Target feature runtime #2725

gnzlbg · 2019-07-15T12:28:51Z

This RFC proposes exporting the target-feature detection macros (e.g. is_x86_feature_detected!) from libcore, enabling all Rust libraries, including #![no_std] libraries, to use them. It works out the details of the implementation, and propose to make parts of it public to allow #![no_std] binaries and libstd to provide their own target-feature-detection run-times via these APIs.

This RFC can be stabilized in stages. We can stabilize the exporting of the target-feature detection macros from libcore without stabilizing anything else, since the standard library and #![no_std] libraries can both use unstable Rust features. Once we start working on the stabilization of #![no_std] binaries, we can revisit the stabilization of these APIs.

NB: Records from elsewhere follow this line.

(** The second half of [pasteFromClipboard], reached when wtype is not
    found or its run has failed. *)
Definition paste_with_ydotool (ctx : Ctx) (w : W) : option error * W :=
  match LookPath "ydotool" w with
  | inl _ =>
      Run_wrapped ctx {| Path := "ydotool"; Args := ["key"; "ctrl+shift+v"]; Stdin := "" |}
        "ydotool paste failed: " w
  | inr _ => (Some (errorString "neither wtype nor ydotool available for pasting"), w)
  end.

Definition pasteFromClipboard (ctx : Ctx) (w : W) : option error * W :=
  match LookPath "wtype" w with
  | inl wtypePath =>
      match Run ctx {| Path := wtypePath;
                       Args := ["-M"; "ctrl"; "-M"; "shift"; "v"; "-m"; "shift"; "-m"; "ctrl"];
                       Stdin := "" |} w with
      | (Some _, w') => paste_with_ydotool ctx w'
      | (None, w') => (None, w')
      end
  | inr _ => paste_with_ydotool ctx w
  end.

(** The errors of focusing and of pasting are only logged. *)
Definition clipboard_Inject (ctx : Ctx) (text : string) (timeout : Z)
    (windowAddress : string) (w : W) : option error * W :=
  let ctx := WithTimeout ctx timeout w in
  match clipboard_Available w with
  | Some err => (Some err, w)
  | None =>
      match Run_wrapped ctx {| Path := "wl-copy"; Args := []; Stdin := text |}
              "wl-copy failed: " w with
      | (Some err, w') => (Some err, w')
      | (None, w') =>
          if negb (String.eqb windowAddress "") then
            match focusWindow ctx windowAddress w' with
            | (Some _, w'') => (None, w'')
            | (None, w'') =>
                let w'' := Sleep (100 * time.Millisecond) w'' in
                (None, snd (pasteFromClipboard ctx w''))
            end
          else (None, w')
      end
  end.

End Backends.

End injection.

(** ** internal/transcriber, internal/llm: the records the configuration
    is converted to *)

Module transcriber.

(** The fields named by the literal in [ToTranscriberConfig]. *)
Record Config := {
  Provider : string;
  APIKey : string;
  Language : string;
  Model : string }.

End transcriber.

Module llm.

Record Config := {
  Provider : string;
  APIKey : string;
  Model : string;
  Level : string;
  CustomPrompt : string }.

(** The values of the map [levelPrompts]. *)
Definition prompt_minimal : string :=
  "You are a speech-to-text proofreader. Make only minor corrections to the transcribed text.

Rules:
- Fix obvious typos and transcription errors
- Correct basic punctuation (periods, commas, question marks)
- Fix capitalization at sentence starts and for proper nouns
- Do NOT remove filler words or restructure sentences
- Do NOT change word choice or rephrase anything
- Preserve the speaker's exact wording as much as possible
- Output only the corrected text with no explanations".

Definition prompt_moderate : string :=
  "You are a speech-to-text cleanup assistant. Clean up the transcribed speech while preserving the speaker's voice.

Rules:
- Remove filler words (um, uh, erm, like, you know, so, basically, etc.)
- Remove false starts, stutters, and repetitions
- Fix punctuation and capitalization
- Keep the original sentence structure where possible
- Maintain the speaker's word choices and expressions
- Do not add information not present in the original
- Output only the cleaned text with no explanations".

Definition prompt_thorough : string :=
  "You are a speech-to-text editor. Rewrite the transcribed speech to be clear and coherent.

Rules:
- Remove all filler words, hesitations, and verbal tics
- Remove false starts, stutters, and repetitions
- Restructure run-on sentences for clarity
- Improve flow and readability while preserving meaning
- Combine fragmented thoughts into complete sentences
- Maintain the original intent and key information
- Keep a natural, conversational tone
- Do not add information not present in the original
- Output only the rewritten text with no explanations".

Definition levelPrompts : gmap string string :=
  {[ "minimal" := prompt_minimal; "moderate" := prompt_moderate;
     "thorough" := prompt_thorough ]}.

(** A lookup in a Go map gives the zero value for a missing key. *)
Definition getPromptForLevel (level customPrompt : string) : string :=
  if String.eqb level "custom" && negb (String.eqb customPrompt "") then customPrompt
  else
    match levelPrompts !! level with
    | Some prompt => prompt
    | None => default "" (levelPrompts !! "moderate")
    end.

(** The client of an [OpenAIProcessor] is known by the key it was made
    with. *)
Record OpenAIProcessor := {
  client : string;
  processor_config : Config }.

bjorn3 · 2019-07-18T10:23:59Z

text/0000-target-feature-runtime.md

+SSE3. In Rust, we call `x86_64` the target architecture "family", and extensions
+like SSE2 or SSE3 "target-features".
+
+Many Rust applications compiled for `x86_64-unknonw-linux-gnu` do want to use


Suggested change

Many Rust applications compiled for `x86_64-unknonw-linux-gnu` do want to use

Many Rust applications compiled for `x86_64-unknown-linux-gnu` do want to use

bjorn3 · 2019-07-18T10:29:12Z

text/0000-target-feature-runtime.md

+* Should the `libstd` run-time be overridable? For example, by only providing it
+  if no other crate in the dependency graph provides a runtime ? This would be a
+  forward-compatible extension, but no use case considered requires it.
+


Does core::detect::is_target_feature_detected cache the result of core::detect::TargetFeatureRuntime::is_feature_detected or is the later responsible for caching itself?

gnzlbg · 2019-07-18T14:50:31Z

The later is responsible for caching. This allows the runtime to control everything. Caching often requires making decisions about how to cache, eg using a global relaxed atomic bitset, a mutex, thread locals, etc. There is no one size fits all for no_std binaries.

therealprof · 2019-07-23T09:49:04Z

Sounds good to me.

One thing I couldn't quite find in the RFC is how this actually bridges between runtime and compile-time detection, i.e. how the macro in libcore will help to move crates over to no_std without introducing runtime overhead for details known at compile time as mentioned in the introduction. Also I'm confused as to how this will work in practise since using the macro in a condition might still cause code to be emitted, causing the generation of instructions which are denied by later stages of the compilation or by the linker due to incompatibility with the target.

And regarding the feature detection, is everyone supposed to roll their own or is there going to be a good default implementation like for the panic handling and liballoc?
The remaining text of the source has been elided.